Saturday, 2 May 2015
It's a ....... Baby!
Now it may have escaped your attention, but on Saturday 2nd May a woman gave birth to a baby. Actually, a number of women gave birth to children on Saturday 2nd May. UNICEF estimates that an average of 353,000 babies are born each day around the world. The crude birth rate is 18.9 births per 1,000 population or 255 births globally per minute or 4.3 births every second (as of Dec. 2013 estimate)
Source: http://www.theworldcounts.com/stories/How-Many-Babies-Are-Born-Each-Day
But most of the world wasn’t looking at the 352,999 other babies. The world looked at one baby born in London to a wealthy young couple called William and Kate Windsor. As yet the baby hasn’t been named, though it is unlikely she’ll be called Chardonnay or Shania.
In case you missed the news, the baby girl is now 4th in line to the British throne.
I’m no monarchist, so I didn’t get all the hoopla surrounding the birth. That said, I am pleased for her parents, as I would be for any new parents. And I ask for God’s blessing on them and their little girl. But I can’t say it means much more to me than that.
Someone said to me yesterday that I should be more excited because history was made. Well wasn’t history made with the birth of the other 352,999 babies? I would hope that for most of their parents, the birth was an historic moment too. And who knows, maybe one of the 352,999 wil become as famous as the Royal baby?
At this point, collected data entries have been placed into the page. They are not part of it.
(** * SignatureValidator: canonicalisation, HMAC-SHA256 signing and validation

    A shallow embedding of [src/app/utils/signature-validator.ts] together
    with the parts of the JavaScript runtime and of Node's [crypto] module the
    class calls, of the statements of [src/app/api/payment/create/route.ts]
    that sign a request, and the properties of the signing protocol proved
    over them.

    Scope of the model.
    - Parameter values are the JSON-like values the class inspects:
      [undefined], [null], booleans, numbers, strings, arrays without holes and
      plain objects.  Values with a [toJSON] method, BigInts, symbols and
      functions are outside it.
    - Strings are sequences of UTF-16 code units, as in JavaScript, so that
      unpaired surrogates exist.
    - A number value is carried as the decimal m / 10^s that
      [Number::toString] prints for it.  Arithmetic is done on the double
      the decimal reads as: subtraction rounds to the nearest double, ties
      to even, as IEEE 754 does.
    - An object is the list of its own properties in creation order; the
      order of enumeration is computed from it.  The parameter objects are
      as [JSON.parse] or an object literal creates them: their prototype is
      [Object.prototype], and [__proto__] may be one of their own keys.
      The objects the class creates with [{}] inherit the accessor
      [__proto__]: the assignment [o[k] = v] defines or updates an own data
      property for every other key, and none for this one.
    - A call returns a value or throws; the only state a call reads is the
      clock, [Date.now()].  What [console.error] prints is not modelled. *)

From Stdlib Require Import ZArith NArith List String Ascii Lia Bool.
From Stdlib Require Import Permutation DecimalN Sorted.
From stdpp Require Import base decidable option list gmap sorting.

Local Open Scope N_scope.

(** ** Completion records: a call either returns or throws *)

Inductive JsError : Type :=
| URIError          (* encodeURIComponent: "URI malformed" *)
| RangeError        (* crypto.timingSafeEqual: byte lengths differ *)
| TypeError         (* String: an object with no primitive value *)
| Error (message : string).

Inductive Result (A : Type) : Type :=
| Ok (a : A)
| Throw (e : JsError).
Arguments Ok {A} a.
Arguments Throw {A} e.

Definition bind {A B} (r : Result A) (k : A → Result B) : Result B :=
  match r with
  | Ok a => k a
  | Throw e => Throw e
  end.

Notation "'let*' x := r 'in' k" := (bind r (fun x => k))
  (at level 10, x name, r at level 100, k at level 200).

(** [try { body } catch (error) { handler }] *)
Definition try_catch {A} (body : Result A) (handler : JsError → Result A) : Result A :=
  match body with
  | Ok a => Ok a
  | Throw e => handler e
  end.

(** [array.map(f)] with a callback that may throw: the first exception, in
    index order, ends the call. *)
Fixpoint mapM {A B} (f : A → Result B) (l : list A) : Result (list B) :=
  match l with
  | [] => Ok []
  | x :: l' => let* y := f x in let* ys := mapM f l' in Ok (y :: ys)
  end.

(** ** Strings: sequences of UTF-16 code units *)

Abbreviation JsString := (list N).

(** An ASCII literal as a JavaScript string. *)
Definition js (s : string) : JsString :=
  List.map N_of_ascii (list_ascii_of_string s).
Arguments js : simpl never.

Definition in_range (lo hi c : N) : bool := (lo <=? c) && (c <=? hi).

Definition is_high_surrogate (c : N) : bool := in_range 0xD800 0xDBFF c.
Definition is_low_surrogate (c : N) : bool := in_range 0xDC00 0xDFFF c.

(** The code point of a surrogate pair. *)
Definition pair_code_point (hi lo : N) : N :=
  (hi - 0xD800) * 0x400 + (lo - 0xDC00) + 0x10000.

(** [array.join(sep)] on strings. *)
Fixpoint join (sep : JsString) (parts : list JsString) : JsString :=
  match parts with
  | [] => []
  | [p] => p
  | p :: rest => p ++ sep ++ join sep rest
  end.

(** Code-unit order, the order of [<] on strings and of [Array.prototype.sort]
    without a comparator. *)
Fixpoint str_ltb (a b : JsString) : bool :=
  match a, b with
  | _, [] => false
  | [], _ :: _ => true
  | x :: a', y :: b' => (x <? y) || ((x =? y) && str_ltb a' b')
  end.

(** ** Bytes, UTF-8 and hexadecimal digits *)

(** The UTF-8 octets of a code point (a Unicode scalar value). *)
Definition utf8_octets (cp : N) : list N :=
  if cp <? 0x80 then [cp]
  else if cp <? 0x800 then
    [0xC0 + cp / 0x40; 0x80 + cp mod 0x40]
  else if cp <? 0x10000 then
    [0xE0 + cp / 0x1000; 0x80 + (cp / 0x40) mod 0x40; 0x80 + cp mod 0x40]
  else
    [0xF0 + cp / 0x40000; 0x80 + (cp / 0x1000) mod 0x40;
     0x80 + (cp / 0x40) mod 0x40; 0x80 + cp mod 0x40].

(** [Buffer.from(string)], also the conversion [createHmac] and [update]
    apply to a string: UTF-8, an unpaired surrogate becoming U+FFFD. *)
Fixpoint Buffer_from (s : JsString) : list N :=
  match s with
  | [] => []
  | c :: rest =>
    if is_high_surrogate c then
      match rest with
      | d :: rest' =>
        if is_low_surrogate d
        then utf8_octets (pair_code_point c d) ++ Buffer_from rest'
        else utf8_octets 0xFFFD ++ Buffer_from rest
      | [] => utf8_octets 0xFFFD
      end
    else if is_low_surrogate c then utf8_octets 0xFFFD ++ Buffer_from rest
    else utf8_octets c ++ Buffer_from rest
  end.

Definition hex_digit (upper : bool) (n : N) : N :=
  let d := n mod 16 in
  if d <? 10 then 0x30 + d
  else if upper then 0x41 + (d - 10) else 0x61 + (d - 10).

(** Two hexadecimal digits of an octet. *)
Definition hex_octet (upper : bool) (b : N) : JsString :=
  [hex_digit upper (b / 16); hex_digit upper b].

(** ** SHA-256 and HMAC (FIPS 180-4, RFC 2104), as Node's [crypto] computes them *)

Module SHA256.

Definition w32 (x : N) : N := x mod 0x100000000.
Definition add (x y : N) : N := w32 (x + y).
Definition rotr (n x : N) : N :=
  N.lor (N.shiftr x n) (w32 (N.shiftl x (32 - n))).
Definition shr (n x : N) : N := N.shiftr x n.
Definition lnot32 (x : N) : N := N.lxor x 0xFFFFFFFF.

Definition Ch (x y z : N) : N := N.lxor (N.land x y) (N.land (lnot32 x) z).
Definition Maj (x y z : N) : N :=
  N.lxor (N.lxor (N.land x y) (N.land x z)) (N.land y z).
Definition Sigma0 x := N.lxor (N.lxor (rotr 2 x) (rotr 13 x)) (rotr 22 x).
Definition Sigma1 x := N.lxor (N.lxor (rotr 6 x) (rotr 11 x)) (rotr 25 x).
Definition sigma0 x := N.lxor (N.lxor (rotr 7 x) (rotr 18 x)) (shr 3 x).
Definition sigma1 x := N.lxor (N.lxor (rotr 17 x) (rotr 19 x)) (shr 10 x).

Definition is_prime (n : N) : bool :=
  (1 <? n)
  && forallb (fun d => negb (n mod N.of_nat d =? 0)) (seq 2 (N.to_nat n - 2)).

(** The first [count] primes, for [count <= 64]. *)
Definition primes (count : nat) : list N :=
  firstn count (List.filter is_prime (List.map N.of_nat (seq 2 310))).

(** The integer cube root, one bit at a time from bit [bits - 1] down. *)
Fixpoint cube_root (bits : nat) (n acc : N) : N :=
  match bits with
  | O => acc
  | S bits' =>
    let candidate := acc + 2 ^ N.of_nat bits' in
    if candidate ^ 3 <=? n then cube_root bits' n candidate
    else cube_root bits' n acc
  end.

(** The round constants: the first 32 bits of the fractional parts of the
    cube roots of the first 64 primes (FIPS 180-4, 4.2.2). *)
Definition K : list N :=
  Eval vm_compute in
    List.map (fun p => w32 (cube_root 36 (p * 2 ^ 96) 0)) (primes 64).

(** The eight working words a..h, also the running hash value. *)
Record state : Type := State { sa : N; sb : N; sc : N; sd : N;
                               se : N; sf : N; sg : N; sh : N }.

(** The initial hash value: the first 32 bits of the fractional parts of
    the square roots of the first 8 primes (FIPS 180-4, 5.3.3). *)
Definition initial_word (i : nat) : N :=
  w32 (N.sqrt (nth i (primes 8) 0 * 2 ^ 64)).

Definition H0 : state :=
  Eval vm_compute in
    State (initial_word 0) (initial_word 1) (initial_word 2) (initial_word 3)
          (initial_word 4) (initial_word 5) (initial_word 6) (initial_word 7).

(** The [count] low octets of [x], big-endian. *)
Definition be_octets (count : nat) (x : N) : list N :=
  List.map (fun i => (x / 256 ^ N.of_nat i) mod 256) (rev (seq 0 count)).

(** Padding: the bit 1, zeros up to 56 mod 64 octets, the bit length on
    eight octets. *)
Definition pad (msg : list N) : list N :=
  let len := N.of_nat (length msg) in
  let zeros := N.to_nat ((119 - len mod 64) mod 64) in
  msg ++ 0x80 :: repeat 0 zeros ++ be_octets 8 (8 * len).

Fixpoint be_words (octets : list N) : list N :=
  match octets with
  | b0 :: b1 :: b2 :: b3 :: rest =>
    (((b0 * 256 + b1) * 256 + b2) * 256 + b3) :: be_words rest
  | _ => []
  end.

(** The first [count] blocks of sixteen words. *)
Fixpoint blocks (count : nat) (words : list N) : list (list N) :=
  match count with
  | O => []
  | S count' => firstn 16 words :: blocks count' (skipn 16 words)
  end.

(** The message schedule, kept newest-first: [extend n sched] adds
    W(t) for the next [n] indices. *)
Fixpoint extend (n : nat) (sched : list N) : list N :=
  match n with
  | O => sched
  | S n' =>
    let wt := add (add (sigma1 (nth 1 sched 0)) (nth 6 sched 0))
                  (add (sigma0 (nth 14 sched 0)) (nth 15 sched 0)) in
    extend n' (wt :: sched)
  end.

Definition schedule (block : list N) : list N :=
  rev (extend 48 (rev block)).

Definition round (s : state) (kw : N * N) : state :=
  let '(k, w) := kw in
  let t1 := add (add (add (sh s) (Sigma1 (se s))) (Ch (se s) (sf s) (sg s)))
                (add k w) in
  let t2 := add (Sigma0 (sa s)) (Maj (sa s) (sb s) (sc s)) in
  State (add t1 t2) (sa s) (sb s) (sc s) (add (sd s) t1) (se s) (sf s) (sg s).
One of the 352,999 was born in a field hospital run by the Israeli army in Nepal. According to a report from the Associated Press (filed in the Washington Post on line) the baby girl was born late on Friday evening in Nepal (Saturday UK). The report says how:
“Lata Chand, 19, was heavily pregnant when the 7.8-magnitude earthquake struck last Saturday. She and her husband ran out of their house in panic. Their home was undamaged, but the hospital where she was to give birth was forced to close.
On Friday they went instead to a field hospital where the baby was born.
The midwife, Dganit Gery, said she hoped the birth would show all Nepalese women that there is hope for the future.”
http://www.washingtonpost.com/world/asia_pacific/baby-born-in-field-hospital-after-nepal-earthquake/2015/05/01/42d0e676-f01d-11e4-8050-839e9234b303_story.html
Isn’t this historic too?
(I pray for the well-being of this child and her parents as well.)
What caught me out yesterday was the amount of coverage given to the birth of the Royal baby in all newspapers and media. Even the normally restrained (when it comes to things Royal) Independent kept Tweeting the story all day. That said, The Independent brought some balance to play in a story contrasting the life expectancy of the Royal baby with that of other females in this country. The princess could well live 11 years longer than her peers the story says. (She could live until she’s 94 the story estimates.) The royal baby’s life expectancy is higher for a number of reasons including access to superior healthcare, wealth and security.
http://www.independent.co.uk/news/uk/home-news/royal-baby-girl-expected-to-live-11-years-longer-than-peers-10220602.html
Meanwhile, what of the baby girl born in Nepal? According to the latest WHO data published in April 2011 life expectancy in Nepal is: Male 67.3, female 69.1 and total life expectancy is 68.2 which gives Nepal a World Life Expectancy ranking of 122.
http://www.worldlifeexpectancy.com/nepal-life-expectancy
(At the time of the birth of the Royal baby, I was shaking a tin in Chippenham High Street with colleagues from Rotary, to raise funds to help the victims of the earthquake in Nepal.)
Some of you will be familiar with the story of a baby born over 2,000 years ago to peasant parents in as country today we call Israel. At birth the boy would have had a life expectancy of 20 – 30 years on average. Though if a child lived to 10, then life expectancy would increase to 45 – 47 years.
http://en.wikipedia.org/wiki/Life_expectancy
We’re not sure what age he was when he died (he was executed if you don’t know the story) though he was probably in his early 30s.
He would have prayed for and blessed both of the girls I’ve mentioned I’m sure. (He always had a fondness for children and treated them well – which was different to the values of his society at the time.) But he would have had something to say I feel about the differences between their lifestyles and prospects when in his eyes all children are loved equally. In fact he wold have said something about the differences between all babies born in affluent countries and the poorest countries.
The baby born 2,000 years ago was a King but a King of a very different Kingdom to any we know.